"Easy Lover" is a song performed by Philip Bailey of Earth, Wind & Fire and Phil Collins of Genesis, and jointly written and composed by Bailey, Collins, and Nathan East. The song appeared on Bailey's solo album, Chinese Wall. Collins has performed the song in his live concerts, and it appears on both his 1990 album, Serious Hits... Live!, and his 1998 compilation album, ...Hits. It is Bailey's only US Top 40 hit as a solo artist.

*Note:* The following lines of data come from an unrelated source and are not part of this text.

(** On the square, for a tour of its four cities and for a tour of one. *)
Lemma totalDistance_cyclic_sum_witness :
  (totalDistance [0; 2; 1; 3]%Z square =
     Some (foldl (fun acc e => (acc + euclideanDistance e.1 e.2)%float)
                 0%float (cyclic_pairs (square_route [0; 2; 1; 3]))) /\
   length (cyclic_pairs (square_route [0; 2; 1; 3]))
     = length [0; 2; 1; 3]%Z /\
   (forall i, i < length [0; 2; 1; 3]%Z ->
      exists a b, square_route [0; 2; 1; 3] !! i = Some a /\
                  square_route [0; 2; 1; 3]
                    !! ((i + 1) mod length [0; 2; 1; 3]%Z) = Some b /\
                  cyclic_pairs (square_route [0; 2; 1; 3]) !! i
                    = Some (a, b)) /\
   (length [0; 2; 1; 3]%Z <= 1 ->
    Forall finite_city (square_route [0; 2; 1; 3]) ->
    totalDistance [0; 2; 1; 3]%Z square = Some 0%float)) /\
  totalDistance [2]%Z square = Some 0%float.
Proof.
  split.
  - apply (totalDistance_cyclic_sum [0; 2; 1; 3]%Z square
             (square_route [0; 2; 1; 3])); [by vm_compute | reflexivity].
  - apply (totalDistance_cyclic_sum [2]%Z square (square_route [2]));
      [by vm_compute | reflexivity | simpl; lia |].
    repeat constructor.
Defined.

(** ** Invariants of the loop *)

(** C6.  For [n] cities, [0 < n < 2^31], if the working tour is a permutation
    of [0, n) when the loop is entered, then it is one after any number of
    passes, whatever each pass did (skipped the move, accepted it, or
    rejected it and rolled it back): no entry twice, and every number of
    [0, n) and no other present. *)
Theorem tour_stays_permutation exp cities n s0 tr s :
  0 < n -> (Z.of_nat n < 2147483648)%Z ->
  tour s0 ≡ₚ Z.of_nat <$> seq 0 n ->
  reaches exp cities (size_int (tour s0)) s0 tr s ->
  tour s ≡ₚ Z.of_nat <$> seq 0 n /\
  NoDup (tour s) /\
  forall z, z ∈ tour s <-> (0 <= z < Z.of_nat n)%Z.
Proof.
  intros Hn Hint Hperm Hr.
  assert (length (tour s0) = n) as Hlen
    by (by rewrite Hperm, length_fmap, length_seq).
  assert (size_int (tour s0) = n) as Hsize
    by (rewrite size_int_fits; [done | unfold fits_int; lia]).
  rewrite Hsize in Hr.
  destruct (reaches_invariants exp cities n s0 tr s) as [Hp _];
    [lia | done |].
  split; [by rewrite Hp|]. split.
  - rewrite Hp, Hperm. apply NoDup_fmap; [apply _ | apply NoDup_seq].
  - intros z. rewrite Hp, Hperm. split.
    + intros (k & -> & Hk%elem_of_seq)%list_elem_of_fmap. lia.
    + intros Hz. apply list_elem_of_fmap. exists (Z.to_nat z).
      split; [lia | apply elem_of_seq; lia].
Qed.

(** On the square, after five passes: an improving move, a skipped draw, an
    adjacent draw, a move of equal cost, and a rejected move. *)
Lemma tour_stays_permutation_witness :
  exists tr s,
    first_passes exp_model square 5 [0; 2; 1; 3]%Z square_gen = Some (tr, s) /\
    tour s ≡ₚ Z.of_nat <$> seq 0 4 /\
    NoDup (tour s) /\
    forall z, z ∈ tour s <-> (0 <= z < Z.of_nat 4)%Z.
Proof.
  destruct (first_passes exp_model square 5 [0; 2; 1; 3]%Z square_gen)
    as [[tr s]|] eqn:Hp; [|by vm_compute in Hp].
  exists tr, s. split; [done|].
  destruct (first_passes_reaches _ _ _ _ _ _ _ Hp) as (s0 & Hi & Hr).
  destruct (initial_consistent _ _ _ _ Hi) as (Ht & _).
  rewrite <- Ht in Hr.
  apply (tour_stays_permutation exp_model square 4 s0 tr s);
    [lia | lia | | exact Hr].
  rewrite Ht. simpl. apply perm_skip, perm_swap.
Defined.

(** C10.  When the loop is entered, and after every pass, [currentDistance]
    is the cost [totalDistance] gives the working tour, and [bestDistance] is
    the cost it gives [bestTour]. *)
Theorem cost_consistency exp cities tour0 g s0 tr s :
  0 < size_int tour0 ->
  initial cities tour0 g = Some s0 ->
  reaches exp cities (size_int tour0) s0 tr s ->
  totalDistance (tour s) cities = Some (currentDistance s) /\
  totalDistance (bestTour s) cities = Some (bestDistance s).
Proof.
  intros Hn Hi Hr.
  destruct (initial_consistent _ _ _ _ Hi) as (Ht & _ & Hc & _).
  destruct (reaches_invariants exp cities (size_int tour0) s0 tr s)
    as [_ Hinv]; [|exact Hr|by apply Hinv].
  rewrite Ht. split; [done | apply size_int_le].
Qed.

(** On the square, after the same five passes. *)
Lemma cost_consistency_witness :
  exists tr s,
    first_passes exp_model square 5 [0; 2; 1; 3]%Z square_gen = Some (tr, s) /\
    totalDistance (tour s) square = Some (currentDistance s) /\
    totalDistance (bestTour s) square = Some (bestDistance s).
Proof.
  destruct (first_passes exp_model square 5 [0; 2; 1; 3]%Z square_gen)
    as [[tr s]|] eqn:Hp; [|by vm_compute in Hp].
  exists tr, s. split; [done|].
  destruct (first_passes_reaches _ _ _ _ _ _ _ Hp) as (s0 & Hi & Hr).
  apply (cost_consistency exp_model square [0; 2; 1; 3]%Z square_gen s0 tr s);
    [vm_compute; lia | exact Hi | exact Hr].
Defined.
(* ------------------------------------------------------------------ *)
(** ** pkg/middleware/xforwardedfor *)

(** [net.SplitHostPort] (go1.15 net/ipsock.go); [None] is an [*AddrError]. *)
Definition SplitHostPort (hostport : string) : option (string * string) :=
  let i := LastIndexByte hostport ":" in
  if i <? 0 then None
  else
    let bracket :=
      if match byte_at hostport 0 with Some "["%char => true | _ => false end then
        let end_ := IndexByte hostport "]" in
        if end_ <? 0 then None
        else if end_ + 1 =? len hostport then None
        else if end_ + 1 =? i then Some (slice hostport 1 end_, 1, end_ + 1)
        else None
      else
        let host := slice hostport 0 i in
        if 0 <=? IndexByte host ":" then None else Some (host, 0, 0) in
    match bracket with
    | None => None
    | Some (host, j, k) =>
        if 0 <=? IndexByte (slice_from hostport j) "[" then None
        else if 0 <=? IndexByte (slice_from hostport k) "]" then None
        else Some (host, slice_from hostport (i + 1))
    end.

(** [XForwardedFor(next)]: the request passed to [next]; [None] is the
    panic on an invalid remote address. *)
Definition XForwardedFor (rq : request) : option request :=
  match SplitHostPort (rq_remote_addr rq) with
  | None => None
  | Some (host, _) =>
      let orig := GoHeader.Get (rq_header rq) "x-forwarded-for" in
      let v := if String.eqb orig "" then host else (orig ++ ", " ++ host)%string in
      Some {| rq_method := rq_method rq; rq_url_host := rq_url_host rq;
              rq_request_uri := rq_request_uri rq;
              rq_header := GoHeader.Set_ (rq_header rq) "x-forwarded-for" v;
              rq_remote_addr := rq_remote_addr rq |}
  end.
(** * nfcwallet: the card list and the NFC scan workflow

    A shallow embedding of the [App] component of [src/ExpandableCard.tsx]:
    the card collection held in React state, the capability check run on
    mount, the scan trigger, the asynchronous scan with its
    try / catch / finally, and the deletion callback.

    The NFC stack ([NfcManager], [Ndef]) and the alert and console
    surfaces are external.  A call into the NFC stack is answered by a
    record of type [NfcService]; every call and every notice is written to
    an event log, so that "how often" and "in which order" can be stated. *)

From Stdlib Require Import ZArith Lia.
From stdpp Require Import base numbers list strings pretty.

Local Open Scope Z_scope.
Local Open Scope string_scope.
Local Open Scope list_scope.

(** ** Data model *)

(** [interface ExpandableCardProps]: [nfcData?] is an optional field. *)
Record ExpandableCardProps : Type := mkCard {
  id : Z;
  title : string;
  details : string;
  nfcData : option string;
}.

#[global] Instance ExpandableCardProps_eq_dec : EqDecision ExpandableCardProps.
Proof. solve_decision. Defined.

(** The part of an NDEF record the component reads: [payload], an array of
    numbers. *)
Record NdefRecord : Type := mkNdefRecord {
  payload : list Z;
}.

(** The part of a tag event the component reads: [ndefMessage], which the
    library leaves undefined for a tag that carries no NDEF message. *)
Record TagEvent : Type := mkTagEvent {
  ndefMessage : option (list NdefRecord);
}.

Inductive NfcTech : Type := Ndef | NfcA | NfcB | NfcF | NfcV | IsoDep | MifareClassic.
Lemma wf_set_soundTimer s d : Inv.byte d -> Inv.wf s -> Inv.wf (set_soundTimer s d).
Proof.
  intros Hs' (Hlv & Hlm & Hv & Hm & Hd & Hs & Hi & Hb).
  repeat split; try assumption; first [apply Hd | apply Hs'].
Qed.

Lemma wf_set_renderer s r :
  Inv.binary (Renderer.display r) -> Inv.wf s -> Inv.wf (set_renderer s r).
Proof.
  intros Hr (Hlv & Hlm & Hv & Hm & Hd & Hs & Hi & Hb).
  repeat split; try assumption; first [apply Hd | apply Hs].
Qed.

Lemma binary_empty : Inv.binary ∅.
Proof. intros loc z H. rewrite lookup_empty in H. discriminate H. Qed.

Lemma binary_toggle d loc : Inv.binary d -> Inv.binary (Draw.toggle d loc).
Proof.
  intros Hd loc' z. unfold Draw.toggle.
  destruct (Z.eq_dec loc loc') as [<- | Hne].
  - rewrite lookup_insert_eq. intros [= <-].
    destruct (d !! loc) as [c|] eqn:E; simpl; [|auto].
    destruct (Hd loc c E) as [-> | ->]; auto.
  - rewrite lookup_insert_ne by assumption. apply Hd.
Qed.

Lemma wf_plot px py (acc : CPU.t * list call) :
  Inv.wf (fst acc) -> Inv.wf (fst (plot px py acc)).
Proof.
  destruct acc as [s log]. cbn [fst]. intros Hwf. unfold plot.
  pose proof (setPixel_display (renderer s) px py) as Hd.
  destruct (Renderer.setPixel (renderer s) px py) as [r erased]. cbn [fst] in *.
  assert (Hwf' : Inv.wf (set_renderer s r)).
  { apply wf_set_renderer; [|exact Hwf]. rewrite Hd.
    apply binary_toggle. apply Hwf. }
  destruct erased; [apply wf_setV|]; exact Hwf'.
Qed.

Lemma wf_DRW x y opcode s : Inv.wf s -> Inv.wf (fst (DRW x y opcode s)).
Proof.
  intros Hwf. unfold DRW.
  apply (drawRows_inv x y (fun acc => Inv.wf (fst acc))).
  - intros px py acc. apply wf_plot.
  - cbn [fst]. apply wf_setV, Hwf.
Qed.

Lemma wf_LD_I_Vx x s : Inv.wf s -> Inv.wf (LD_I_Vx x s).
Proof.
  intros Hwf. unfold LD_I_Vx. apply for_loop_ind; [exact Hwf|].
  intros k s' H. apply wf_setMem, H.
Qed.

Lemma wf_LD_Vx_I x s : Inv.wf s -> Inv.wf (LD_Vx_I x s).
Proof.
  intros Hwf. unfold LD_Vx_I. apply for_loop_ind; [exact Hwf|].
  intros k s' H. apply wf_setV, H.
Qed.

Lemma wf_new scale : Inv.wf (CPU.new (Renderer.new scale) Speaker.new).
Proof.
  unfold Inv.wf, CPU.new, Renderer.new.
  cbn [v memory delayTimer soundTimer i renderer Renderer.display].
  split; [apply length_replicate|]. split; [apply length_replicate|].
  split; [apply Forall_replicate; unfold Inv.byte; lia|].
  split; [apply Forall_replicate; unfold Inv.byte; lia|].
  unfold Inv.byte. repeat split; try lia. apply binary_empty.
Qed.

End WellFormed.

Ltac wf_step :=
  first
    [ assumption
    | apply wf_setV | apply wf_setMem | apply wf_set_pc | apply wf_set_stack
    | apply wf_set_paused | apply wf_set_onNextKeyPress | apply wf_set_speaker
    | apply wf_DRW | apply wf_LD_I_Vx | apply wf_LD_Vx_I
    | apply wf_set_renderer; [apply binary_empty|]
    | apply wf_set_delayTimer; [apply getV_byte|]
    | apply wf_set_soundTimer; [apply getV_byte|]
    | apply wf_set_i;
      [ first [ apply Z.land_nonneg; right; lia
              | match goal with
                | H : Inv.wf ?s0 |- context [getV ?s1 ?x] =>
                    let Hb := fresh in
                    assert (Hb : Inv.byte (getV s1 x))
                      by (apply getV_byte; repeat wf_step);
                    destruct H as (_ & _ & _ & _ & _ & _ & ? & _);
                    unfold Inv.byte in Hb; simpl in *; lia
                end ] | ] ].

(** The case analysis of [executeInstruction]: one goal per branch of
    its switches, each of the form [Ok _ = Ok s' -> _]. *)
Ltac by_class k Hk Hland :=
  first
    [ exfalso; lia
    | destruct k as [|k];
      [ match type of Hland with
        | _ = ?r => let c := eval vm_compute in r in change r with c in Hland
        end;
        unfold executeInstruction; rewrite Hland; clear Hland Hk;
        cbv beta iota zeta;
        repeat match goal with
               | |- context [match ?z with 0 => _ | Zpos _ => _ | Zneg _ => _ end] =>
                   destruct z
               | |- context [match ?p with xH => _ | xO _ => _ | xI _ => _ end] =>
                   destruct p
               end
      | by_class k Hk Hland ] ].

Ltac by_instruction opcode :=
  let k := fresh "k" in
  let Hk := fresh "Hk" in
  let Hland := fresh "Hland" in
  destruct (land_0xF000_cases opcode) as (k & Hk & Hland);
  by_class k Hk Hland.

Lemma executeInstruction_wf isKeyPressed u opcode s s' :
  Inv.wf s ->
  executeInstruction isKeyPressed u opcode s = Ok s' -> Inv.wf s'.
Proof.
  intros Hwf.
  by_instruction opcode;
    intros [= <-];
    cbv beta zeta delta [RET CALL ADD_xy SUB_xy SHR_x SUBN_xy SHL_x RND
                         LD_K LD_B skip Renderer.clear];
    repeat match goal with
           | |- context [if ?c then _ else _] => destruct c
           | |- context [match stack ?s with _ => _ end] => destruct (stack s)
           end;
    repeat wf_step.
Qed.

(** ** The frame cycle *)

Lemma cycleLoop_never_throws isKeyPressed rnd n : forall k s,
  exists s', cycleLoop isKeyPressed rnd n k s = Ok s'.
Proof.
  induction n as [|n IH]; intros k s; simpl; [eauto|].
  destruct (paused s); [apply IH|].
  destruct (executeInstruction_never_throws isKeyPressed (rnd k) (fetch s) s)
    as [s1 ->].
  apply IH.
Qed.

Lemma cycle_never_throws isKeyPressed rnd s :
  exists s', cycle isKeyPressed rnd s = Ok s'.
Proof.
  unfold cycle.
  destruct (cycleLoop_never_throws isKeyPressed rnd (Z.to_nat (speed s)) 0 s)
    as [s1 ->].
  eauto.
Qed.

(** No frame cycle and no instruction ever raises an exception,
    whatever the opcode and the machine are. *)
Theorem nothing_ever_throws isKeyPressed u rnd opcode s :
  (exists s', executeInstruction isKeyPressed u opcode s = Ok s') /\
  (exists s', cycle isKeyPressed rnd s = Ok s').
Proof.
  split; [apply executeInstruction_never_throws | apply cycle_never_throws].
Qed.

Lemma cycleLoop_wf isKeyPressed rnd n : forall k s s',
  Inv.wf s -> cycleLoop isKeyPressed rnd n k s = Ok s' -> Inv.wf s'.
Proof.
  induction n as [|n IH]; intros k s s' Hwf; simpl.
  - intros [= <-]. exact Hwf.
  - destruct (paused s); [apply IH, Hwf|].
    destruct (executeInstruction isKeyPressed (rnd k) (fetch s) s) as [s1|e] eqn:E;
      [|discriminate].
    apply IH. eapply executeInstruction_wf; eassumption.
Qed.

Lemma wf_updateTimers s : Inv.wf s -> Inv.wf (updateTimers s).
Proof.
  intros Hwf. unfold updateTimers.
  assert (Hd : Inv.byte (delayTimer s)) by apply Hwf.
  assert (Hs : Inv.byte (soundTimer s)) by apply Hwf.
  unfold Inv.byte in *.
  destruct (Z.ltb_spec 0 (delayTimer s)); simpl;
    destruct (Z.ltb_spec 0 (soundTimer s)); simpl;
    repeat first [ assumption
                 | apply wf_set_delayTimer; [unfold Inv.byte; simpl; lia|]
                 | apply wf_set_soundTimer; [unfold Inv.byte; simpl; lia|] ].
Qed.

Lemma wf_playSound s : Inv.wf s -> Inv.wf (playSound s).
Proof. intros Hwf. unfold playSound. destruct (0 <? soundTimer s); exact Hwf. Qed.

Lemma wf_loadSpritesIntoMemory s : Inv.wf s -> Inv.wf (loadSpritesIntoMemory s).
Proof.
  intros Hwf. unfold loadSpritesIntoMemory. apply for_loop_ind; [exact Hwf|].
  intros k s' H. apply (wf_setMem s' k _ H).
Qed.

The song was a No. 1 hit in several countries, including Canada, the Netherlands, Ireland, and the United Kingdom. In the U.S., it spent 23 weeks on the Billboard Hot 100 chart, including 7 weeks in the Top 10, and peaked at No. 2 the weeks of 2 February 1985 and 9 February 1985, behind the chart-topping "I Want to Know What Love Is" by Foreigner. In the UK Singles Chart, it reached No. 1, staying there for four weeks. The single sold over a million copies in the U.S. and was certified gold, as the RIAA requirement for a platinum single disc was not lowered to one million units until 1989. In addition, "Easy Lover" has been certified platinum by the British Phonographic Industry (BPI) and Music Canada.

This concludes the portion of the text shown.